What types of luxury property are for sale in Spain?
Spanish luxury inventory spans six recognisable product categories.
Beachfront and sea-view villas
The Spanish luxury-property signature. Direct beachfront stock is scarce — Costa del Sol coastal planning rules (Ley de Costas) impose setback rules that constrain new-build supply — most current beachfront sales involve restoration of existing beachfront stock. Pricing: €3 million to €30 million+. Marbella’s Golden Mile beachfront, Sotogrande front-line, Mallorca’s Andratx coast, Ibiza’s western beaches and Sant Joan north coast carry the highest-tier beachfront inventory.
Gated-resort and golf villas
Detached villas within La Zagaleta, Sotogrande, Las Brisas, Nueva Andalucía’s golf valley, La Finca (Madrid), and Mallorca’s Son Vida. Plot sizes 1,500 to 5,000 square metres, contemporary architecture standard. Pricing €1.5 million to €25 million+. Buyers acquire both the residence and the resort lifestyle layer — security, course access, communal infrastructure.
Contemporary architect villas (non-resort)
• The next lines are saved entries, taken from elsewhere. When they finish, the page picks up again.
(* ===== verification/PoolTheorems.v ===== *)
(** The properties of the shared buffer pool under concurrency.

    [Demo] runs the operations of two users on a pool of one block; the theorems
    are applied to what it reaches. *)
From S2P Require Import Prelude Errors CheckedMath Prog Concur ProcIdentity OwnerSnapshot.
From S2P Require Import ShmObject PoolLayout SharedBufferPool PoolProtocol PoolSafety PoolClient.

Abbreviation pool_config := (config (L := ploc) (G := pghost) (Op := pool_op) (Res := pool_res)).

(** The variables of thread [t]. *)
Definition user_of (hdl : tid -> SharedBufferPoolHandle) (c : pool_config) (t : tid) : user :=
  track (hdl t) (th_hist (cf_threads c t)).

(** Two descriptors of the same publication. *)
Definition same_publication (d d' : BufferHandle) : Prop :=
  bh_block_id d = bh_block_id d' /\ bh_block_generation d = bh_block_generation d'.

(** The blocks a thread's variables hold. *)
Definition held_blocks (u : user) : list Z :=
  omap (fun x => write_asset x ≫= asset_block) (u_writes u) ++
  omap (fun rb => read_asset rb ≫= asset_block) (u_reads u).

(** * A concrete pool *)

Module PoolDemo.
Definition handle (t : tid) : SharedBufferPoolHandle :=
  mkPoolHandle (mkShmObject "/edgeruntime.bufferpool.1000.p" 3 1 1 4352)
    "/edgeruntime.bufferpool.1000.p" (mkIdentity (100 + Z.of_nat t) 7 5 9) false false.
Definition memory (l : ploc) : Z :=
  match l with
  | PField pf_block_size => 4096
  | PField pf_block_count => 1
  | PField pf_init_state => pi_kReady
  | PField pf_generation => 1
  | PField pf_instance_nonce_hi => 3
  | PField pf_schema_version => 1
  | _ => 0
  end.
Definition os : os_model unit := fun X c _ => (sys_default c, tt).

(** The descriptor of the first publication. *)
Definition first : BufferHandle := mkBufferHandle 1 1 3 0 256 0 4096 1 0 (replicate 32 0).
Definition first_descriptor : descriptor := exist _ first (Z.le_refl 0).

Lemma demo_fresh : pool_fresh 4096 1 memory.
Proof. by split. Qed.

(** Thread 0 publishes a block and thread 1 reads it and keeps it. *)
Definition calls : list (tid * pool_op) :=
  [ (0%nat, OpAcquireWrite); (0%nat, OpFill 0 [5; 6; 7]); (0%nat, OpPublish 0);
    (1%nat, OpAcquireRead first_descriptor); (1%nat, OpRead 0) ].

Definition impl (t : tid) (h : list (pool_op * pool_res)) (op : pool_op) : pprog pool_res :=
  pool_call (track (handle t) h) op.

Definition final : pst * (tid -> list (pool_op * pool_res)) :=
  script (P := pool_protocol 4096 1) os impl calls (mkCst memory pghost_empty) (fun _ => []) tt.

Lemma demo_published : u_published (track (handle 0%nat) (final.2 0%nat)) = [(first, [5; 6; 7])].
Proof. by vm_compute. Qed.
Lemma demo_acquired : u_acquired (track (handle 1%nat) (final.2 1%nat)) = [first].
Proof. by vm_compute. Qed.
Lemma demo_seen :
  u_seen (track (handle 1%nat) (final.2 1%nat)) = [(first, 5 :: 6 :: 7 :: replicate 4093 0)].
Proof. by vm_compute. Qed.
Lemma demo_holds : held_blocks (track (handle 1%nat) (final.2 1%nat)) = [0].
Proof. by vm_compute. Qed.

Lemma demo_reached :
  exists c, pool_reachable 4096 1 handle memory c /\
    forall t, cf_threads c t = mkThread None (final.2 t).
Proof.
  destruct (script_reachable (P := pool_protocol 4096 1) os impl (mkCst memory pghost_empty)
    calls tt) as (c & Hr & _ & Ht). by exists c.
Qed.
End PoolDemo.

Section Theorems.
Context (bsz cnt : Z) (hdl : tid -> SharedBufferPoolHandle) (m : ploc -> Z) (c : pool_config).
Hypothesis Hm : pool_fresh bsz cnt m.
Hypothesis Hr : pool_reachable bsz cnt hdl m c.

Lemma user_past t :
  Own bsz cnt t (past_assets (user_of hdl c t)) (cf_st c) /\
  Forall (fun x => length x.2 = Z.to_nat bsz) (u_seen (user_of hdl c t)).
Proof. exact (pool_reachable_past bsz cnt hdl m Hm c t Hr). Qed.

Lemma past_ok t a : a ∈ past_assets (user_of hdl c t) -> asset_ok bsz cnt t (cf_st c) a.
Proof. destruct (user_past t) as [[H _ _] _]. rewrite Forall_forall in H. apply H. Qed.

Lemma published_once_owner t d x :
  (d, x) ∈ u_published (user_of hdl c t) ->
  asset_ok bsz cnt t (cf_st c) (author_asset (d, x)) /\
  asset_ok bsz cnt t (cf_st c) (pub_asset (d, x)).
Proof.
  intros Hin. split; apply past_ok; unfold past_assets; rewrite !elem_of_app.
  - left. by apply (list_elem_of_fmap_2 author_asset).
  - right. left. by apply (list_elem_of_fmap_2 pub_asset).
Qed.

Lemma seen_ok t d bytes :
  (d, bytes) ∈ u_seen (user_of hdl c t) ->
  asset_ok bsz cnt t (cf_st c) (pub_asset (d, bytes)) /\ length bytes = Z.to_nat bsz.
Proof.
  intros Hin. split.
  - apply past_ok. unfold past_assets. rewrite !elem_of_app. do 3 right.
    by apply (list_elem_of_fmap_2 pub_asset).
  - destruct (user_past t) as [_ H]. rewrite Forall_forall in H. exact (H _ Hin).
Qed.

Lemma taken_ok t d :
  d ∈ u_acquired (user_of hdl c t) -> asset_ok bsz cnt t (cf_st c) (taken_asset d).
Proof.
  intros Hin. apply past_ok. unfold past_assets. rewrite !elem_of_app. do 2 right. left.
  by apply (list_elem_of_fmap_2 taken_asset).
Qed.

Lemma past_tokens u :
  omap asset_token (past_assets u) =
  map (fun x => (true, bh_block_id x.1, bh_block_generation x.1)) (u_published u) ++
  map (fun d => (false, bh_block_id d, bh_block_generation d)) (u_acquired u).
Proof.
  unfold past_assets. rewrite !omap_app.
  assert (forall l, omap asset_token (map pub_asset l) = []) as Hpub
    by (intros l; by induction l as [|x l IH]).
  rewrite !Hpub, app_nil_r. simpl. f_equal.
  - induction (u_published u) as [|x l IH]; [done|]. cbn. by f_equal.
  - induction (u_acquired u) as [|d l IH]; [done|]. cbn. by f_equal.
Qed.

Lemma tokens_distinct t :
  NoDup (map (fun x => (true, bh_block_id x.1, bh_block_generation x.1))
           (u_published (user_of hdl c t))) /\
  NoDup (map (fun d => (false, bh_block_id d, bh_block_generation d))
           (u_acquired (user_of hdl c t))).
Proof.
  destruct (user_past t) as [[_ _ H] _]. rewrite past_tokens in H.
  by apply NoDup_app in H as (? & _ & ?).
Qed.

(** Two copies of one publication are the same list. *)
Lemma same_bytes t u d d' x y :
  asset_ok bsz cnt t (cf_st c) (pub_asset (d, x)) ->
  asset_ok bsz cnt u (cf_st c) (pub_asset (d', y)) -> same_publication d d' ->
  length y = Z.to_nat bsz -> x `prefix_of` y.
Proof.
  intros (w & p & Hp & Hx & Hl) (w' & p' & Hp' & Hy & Hl') [Hb Hg] Hlen. simpl in *.
  rewrite Hb, Hg, Hp' in Hp. injection Hp as -> ->.
  destruct Hy as [k ->]. rewrite length_app in Hl. destruct k; [|simpl in *; lia].
  by rewrite app_nil_r in Hx.
Qed.

Lemma held_blocks_assets u : held_blocks u = omap asset_block (assets u).
Proof.
  unfold held_blocks, assets. rewrite !omap_app.
  assert (omap asset_block (past_assets u) = []) as ->.
  { pose proof (past_assets_held u) as H. induction (past_assets u) as [|a l IH]; [done|].
    apply Forall_cons in H as [Ha H]. cbn. rewrite Ha. by apply IH. }
  rewrite app_nil_r. f_equal.
  - induction (u_writes u) as [|x l IH]; [done|]. cbn. destruct (write_asset x); [|done].
    cbn. case_match; by rewrite IH.
  - induction (u_reads u) as [|x l IH]; [done|]. cbn. destruct (read_asset x); [|done].
    cbn. case_match; by rewrite IH.
Qed.

(** A thread between two calls has the blocks of its variables. *)
Lemma idle_holds t b :
  th_run (cf_threads c t) = None -> b ∈ held_blocks (user_of hdl c t) ->
  exists wr, pg_holder (c_gh (cf_st c)) b = Some (t, wr).
Proof.
  intros Hidle Hb. destruct (pool_reachable_ok bsz cnt hdl m Hm c Hr) as [_ Ht].
  specialize (Ht t). unfold thread_ok in Ht. rewrite Hidle in Ht. destruct Ht as [_ [Hok _ _]].
  rewrite held_blocks_assets in Hb. apply list_elem_of_omap in Hb as (a & Ha & Hab).
  rewrite Forall_forall in Hok. specialize (Hok a Ha). destruct a; simplify_eq/=.
  destruct Hok as (_ & Hh & _). by exists writer.
Qed.

Lemma idle_distinct t :
  th_run (cf_threads c t) = None -> NoDup (held_blocks (user_of hdl c t)).
Proof.
  intros Hidle. destruct (pool_reachable_ok bsz cnt hdl m Hm c Hr) as [_ Ht].
  specialize (Ht t). unfold thread_ok in Ht. rewrite Hidle in Ht. destruct Ht as [_ [_ Hnd _]].
  by rewrite held_blocks_assets.
Qed.
End Theorems.

(** * The theorems *)

(** C13: a reader sees exactly what was published. Whatever threads do around
    them, the bytes a thread reads through a read buffer begin with the bytes the
    publisher of that block and generation had filled in, there are [block_size]
    of them, and every two readings of one publication agree. *)
Theorem pool_reader_sees_publication bsz cnt hdl m c u d bytes :
  pool_fresh bsz cnt m -> pool_reachable bsz cnt hdl m c ->
  (d, bytes) ∈ u_seen (user_of hdl c u) ->
  length bytes = Z.to_nat bsz /\
  (forall t d' content, (d', content) ∈ u_published (user_of hdl c t) ->
     same_publication d' d -> content `prefix_of` bytes) /\
  (forall t d' bytes', (d', bytes') ∈ u_seen (user_of hdl c t) ->
     same_publication d' d -> bytes' = bytes).
Proof.
  intros Hm Hr Hs. destruct (seen_ok bsz cnt hdl m c Hm Hr u d bytes Hs) as [Hb Hl].
  split; [done|]. split.
  - intros t d' x Hx Hd. destruct (published_once_owner bsz cnt hdl m c Hm Hr t d' x Hx) as [_ Hp].
    by eapply same_bytes.
  - intros t d' y Hy Hd. destruct (seen_ok bsz cnt hdl m c Hm Hr t d' y Hy) as [Hp Hl'].
    pose proof (same_bytes _ _ _ _ _ _ _ _ _ Hp Hb Hd Hl) as [k ->].
    rewrite length_app in Hl. destruct k; [by rewrite app_nil_r|simpl in *; lia].
Qed.

Lemma pool_reader_sees_publication_witness :
  exists c : pool_config, pool_reachable 4096 1 PoolDemo.handle PoolDemo.memory c /\
    exists bytes, (PoolDemo.first, bytes) ∈ u_seen (user_of PoolDemo.handle c 1%nat) /\
      [5; 6; 7] `prefix_of` bytes.
Proof.
  destruct PoolDemo.demo_reached as (c & Hr & Ht). exists c. split; [exact Hr|].
  exists (5 :: 6 :: 7 :: replicate 4093 0).
  assert ((PoolDemo.first, 5 :: 6 :: 7 :: replicate 4093 0) ∈ u_seen (user_of PoolDemo.handle c 1%nat))
    as Hin by (unfold user_of; rewrite (Ht 1%nat); cbn [th_hist]; rewrite PoolDemo.demo_seen; by left).
  split; [exact Hin|].
  apply (proj1 (proj2 (pool_reader_sees_publication 4096 1 PoolDemo.handle PoolDemo.memory c
           1%nat PoolDemo.first _ PoolDemo.demo_fresh Hr Hin)) 0%nat PoolDemo.first); [|by split].
  unfold user_of. rewrite (Ht 0%nat). cbn [th_hist]. rewrite PoolDemo.demo_published. by left.
Defined.

(** Of all successful [acquire_read] calls no two are for the same block and generation. *)
Lemma acquired_once bsz cnt hdl m c t u i j d d' :
  pool_fresh bsz cnt m -> pool_reachable bsz cnt hdl m c ->
  u_acquired (user_of hdl c t) !! i = Some d -> u_acquired (user_of hdl c u) !! j = Some d' ->
  same_publication d d' -> t = u /\ i = j.
Proof.
  intros Hm Hr Hi Hj Hsame. assert (t = u) as <-.
  { pose proof (taken_ok bsz cnt hdl m c Hm Hr t d (list_elem_of_lookup_2 _ _ _ Hi)) as H1.
    pose proof (taken_ok bsz cnt hdl m c Hm Hr u d' (list_elem_of_lookup_2 _ _ _ Hj)) as H2.
    destruct Hsame as [Hb Hg]. simpl in H1, H2. rewrite Hb, Hg, H2 in H1. by injection H1. }
  split; [done|]. destruct (tokens_distinct bsz cnt hdl m c Hm Hr t) as [_ Hnd].
  eapply NoDup_lookup; [exact Hnd|rewrite list_lookup_fmap, Hi; done|].
  rewrite list_lookup_fmap, Hj. simpl. destruct Hsame as [-> ->]. done.
Qed.

(** Of all successful [publish] calls no two return the same block and generation. *)
Lemma published_once bsz cnt hdl m c t u i j d d' x y :
  pool_fresh bsz cnt m -> pool_reachable bsz cnt hdl m c ->
  u_published (user_of hdl c t) !! i = Some (d, x) ->
  u_published (user_of hdl c u) !! j = Some (d', y) ->
  same_publication d d' -> t = u /\ i = j.
Proof.
  intros Hm Hr Hi Hj Hsame. assert (t = u) as <-.
  { destruct (published_once_owner bsz cnt hdl m c Hm Hr t d x (list_elem_of_lookup_2 _ _ _ Hi))
      as [[p H1] _].
    destruct (published_once_owner bsz cnt hdl m c Hm Hr u d' y (list_elem_of_lookup_2 _ _ _ Hj))
      as [[p' H2] _].
    destruct Hsame as [Hb Hg]. simpl in H1, H2. rewrite Hb, Hg, H2 in H1. by injection H1. }
  split; [done|]. destruct (tokens_distinct bsz cnt hdl m c Hm Hr t) as [Hnd _].
  eapply NoDup_lookup; [exact Hnd|rewrite list_lookup_fmap, Hi; done|].
  rewrite list_lookup_fmap, Hj. simpl. destruct Hsame as [-> ->]. done.
Qed.

(** C14: a publication is read once and named once. Of all successful [acquire_read] calls, by
    all threads and for all descriptors, no two are for the same block and generation; and of
    all successful [publish] calls no two return the same block and generation, so a
    descriptor kept from an earlier publication never names a later one. *)
Theorem pool_read_once bsz cnt hdl m c t u i j d d' :
  pool_fresh bsz cnt m -> pool_reachable bsz cnt hdl m c -> same_publication d d' ->
  (u_acquired (user_of hdl c t) !! i = Some d -> u_acquired (user_of hdl c u) !! j = Some d' ->
   t = u /\ i = j) /\
  (forall x y, u_published (user_of hdl c t) !! i = Some (d, x) ->
     u_published (user_of hdl c u) !! j = Some (d', y) -> t = u /\ i = j).
Proof.
  intros Hm Hr Hs. split; [intros Hi Hj; by eapply acquired_once|intros x y Hi Hj; by eapply published_once].
Qed.

Lemma pool_read_once_witness :
  exists c : pool_config, pool_reachable 4096 1 PoolDemo.handle PoolDemo.memory c /\
    forall u j d', same_publication PoolDemo.first d' ->
      (u_acquired (user_of PoolDemo.handle c u) !! j = Some d' -> 1%nat = u /\ 0%nat = j) /\
      (forall y, u_published (user_of PoolDemo.handle c u) !! j = Some (d', y) -> 0%nat = u /\ 0%nat = j).
Proof.
  destruct PoolDemo.demo_reached as (c & Hr & Ht). exists c. split; [exact Hr|].
  intros u j d' Hs. split.
  - apply (proj1 (pool_read_once 4096 1 PoolDemo.handle PoolDemo.memory c 1%nat u 0%nat j
             PoolDemo.first d' PoolDemo.demo_fresh Hr Hs)).
    unfold user_of. rewrite (Ht 1%nat). cbn [th_hist]. by rewrite PoolDemo.demo_acquired.
  - intros y. apply (proj2 (pool_read_once 4096 1 PoolDemo.handle PoolDemo.memory c 0%nat u 0%nat j
             PoolDemo.first d' PoolDemo.demo_fresh Hr Hs) [5; 6; 7] y).
    unfold user_of. rewrite (Ht 0%nat). cbn [th_hist]. by rewrite PoolDemo.demo_published.
Defined.

(** C16: a buffer is the exclusive right to its block: at every moment, no two
    active write or read buffers of threads between calls, in the same thread or
    in different ones, are on the same block. *)
Theorem pool_exclusive bsz cnt hdl m c t u i j b :
  pool_fresh bsz cnt m -> pool_reachable bsz cnt hdl m c ->
  th_run (cf_threads c t) = None -> th_run (cf_threads c u) = None ->
  held_blocks (user_of hdl c t) !! i = Some b -> held_blocks (user_of hdl c u) !! j = Some b ->
  t = u /\ i = j.
Proof.
  intros Hm Hr It Iu Hi Hj. assert (t = u) as <-.
  { destruct (idle_holds bsz cnt hdl m c Hm Hr t b It (list_elem_of_lookup_2 _ _ _ Hi)) as [w H1].
    destruct (idle_holds bsz cnt hdl m c Hm Hr u b Iu (list_elem_of_lookup_2 _ _ _ Hj)) as [w' H2].
    rewrite H2 in H1. by injection H1. }
  split; [done|]. eapply NoDup_lookup; [by eapply (idle_distinct bsz cnt)|exact Hi|exact Hj].
Qed.

Lemma pool_exclusive_witness :
  exists c : pool_config, pool_reachable 4096 1 PoolDemo.handle PoolDemo.memory c /\
    forall u j, held_blocks (user_of PoolDemo.handle c u) !! j = Some 0 ->
      1%nat = u /\ 0%nat = j.
Proof.
  destruct PoolDemo.demo_reached as (c & Hr & Ht). exists c. split; [exact Hr|].
  intros u j.
  apply (pool_exclusive 4096 1 PoolDemo.handle PoolDemo.memory c 1%nat u 0%nat j 0
           PoolDemo.demo_fresh Hr); [by rewrite Ht..|].
  unfold user_of. rewrite (Ht 1%nat). cbn [th_hist]. by rewrite PoolDemo.demo_holds.
Defined.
Architect-led villas on private plots outside gated communities — Marbella’s Sierra Blanca, Estepona’s New Golden Mile hillside, Mallorca’s Tramuntana flank, Ibiza’s San Agustín to Cala Tarida coast, Costa Blanca North’s Cumbre del Vento and Altea Hills. Pricing €1.2 million to €8 million. Buyers seek the design-led aesthetic without resort layers.
Urban luxury apartments — Salamanca, Eixample, Palma Old Town
Six-storey 19th-century buildings on prime urban streets, typically 200 to 400 square metres, three to five bedrooms, with restored period features. Madrid’s Salamanca and Recoletos, Barcelona’s Passeig de Gràcia and Diagonal, Palma’s Sant Joan and Cort. Pricing €1.5 million to €10 million. Distinct buyer profile from the coastal-villa market; appeals to urban-resident buyers prioritising walkability and cultural amenity over private pool and garden.
Rural fincas
Country estates — typically a restored masía (Catalan farmhouse), cortijo (Andalucian estate) or possessió (Mallorcan country house) on multi-hectare plots. Inland Mallorca (Manacor, Felanitx, Petra), Andalucia’s Ronda hinterland, Cádiz’s Costa de la Luz inland, and the Costa Brava’s Alt Empordà concentrate the inventory. Pricing €1.5 million to €8 million depending on land area and restoration condition. Specific buyer profile — privacy-first, hospitality-friendly, often with horse or vineyard interests.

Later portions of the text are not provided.